A binder-driven cathode–electrolyte interphase via a displacement reaction for high voltage Na3V2(PO4)2F3 cathodes in sodium-ion batteries

Abstract

Sodium super ionic conductor (NASICON)-structured Na₃V₂(PO₄)₂F₃ (NVPF) is a promising cathode for application in sodium-ion batteries (SIBs) because of its high working potential (3.7 V and 4.2 V vs. Na/Na⁺) and structural stability. Nonetheless, interfacial instability deteriorates its electrochemical performance. Therefore, to overcome this limitation, we introduced a sodium polyacrylate (NaPAA) binder for NVPF cathodes. The NaPAA binder effectively suppresses electrolyte decomposition by uniformly covering NVPF particles.

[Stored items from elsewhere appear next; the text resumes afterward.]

(* ===== verification/DirUtil.v ===== *)
(** * DirUtil

    minzip/DirUtil.c: creating a directory with its parents, and the two walks
    over a directory tree that remove it and set its owner and modes. *)
From S2P Require Import Prelude CString.

(** ** File systems

    The system calls the code makes, over the state [W] of the file system. A
    call answers an error number or its result. *)
Class FileSystem (W : Type) := {
  DirStream : Type;
  sys_stat : list Z → W → (Z + Z) * W;
  sys_lstat : list Z → W → (Z + Z) * W;
  sys_mkdir : list Z → Z → W → (Z + unit) * W;
  sys_utime : list Z → Z → W → (Z + unit) * W;
  sys_unlink : list Z → W → (Z + unit) * W;
  sys_rmdir : list Z → W → (Z + unit) * W;
  sys_chown : list Z → Z → Z → W → (Z + unit) * W;
  sys_chmod : list Z → Z → W → (Z + unit) * W;
  sys_symlink : list Z → list Z → W → (Z + unit) * W;
  sys_opendir : list Z → W → (Z + DirStream) * W;
  (** The next name with the stream behind it, or the end. *)
  sys_readdir : DirStream → W → (Z + option (list Z * DirStream)) * W;
  sys_closedir : DirStream → W → (Z + unit) * W
}.

Definition ENOENT : Z := 2.
Definition ENOMEM : Z := 12.
Definition ENOTDIR : Z := 20.
Definition SLASH : Z := 47.

(** PATH_MAX, less the NUL that [snprintf] puts at the end. *)
Definition PATH_LEN : nat := 4095.

Definition S_ISDIR (mode : Z) : bool := Z.land mode 0xf000 =? 0x4000.
Definition S_ISLNK (mode : Z) : bool := Z.land mode 0xf000 =? 0xa000.

Inductive DirStatus : Type := DMISSING | DDIR | DILLEGAL.

Section code.
Context {W : Type} `{FileSystem W}.
Implicit Types (path : list Z) (w : W).

(** The status, with the error number that goes with [DILLEGAL]. *)
Definition getPathDirStatus path w : DirStatus * Z * W :=
  match sys_stat path w with
  | (inr mode, w) => if S_ISDIR mode then (DDIR, 0, w) else (DILLEGAL, ENOTDIR, w)
  | (inl errno, w) => if negb (errno =? ENOENT) then (DILLEGAL, errno, w) else (DMISSING, errno, w)
  end.

(** ** dirCreateHierarchy *)

(** [while (c != cpath && *c != '/') c--;] from [c = cpath + n]. *)
Fixpoint last_slash path (n : nat) : nat :=
  match n with
  | O => O
  | S n' => if char_at path n =? SLASH then n else last_slash path n'
  end.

Furthermore, the sodium carboxylate group of R–COONa in the NaPAA binder can react with the HPO₂F₂ intermediate generated by the hydrolysis of NaPF₆ and be converted into R–COOH and NaPO₂F₂via the displacement of Na⁺ by H⁺. This results in the formation of a stable and Na-ion conductive NaPO₂F₂-rich cathode–electrolyte interphase (CEI) layer. In addition, the NaPAA-based electrode exhibits desirable cycling and rate performances compared to those of conventional poly(vinylidene difluoride)-based electrodes. This study provides new insights into the design of CEI layers by introducing chemical functional groups in the binder for high-performance SIB cathodes.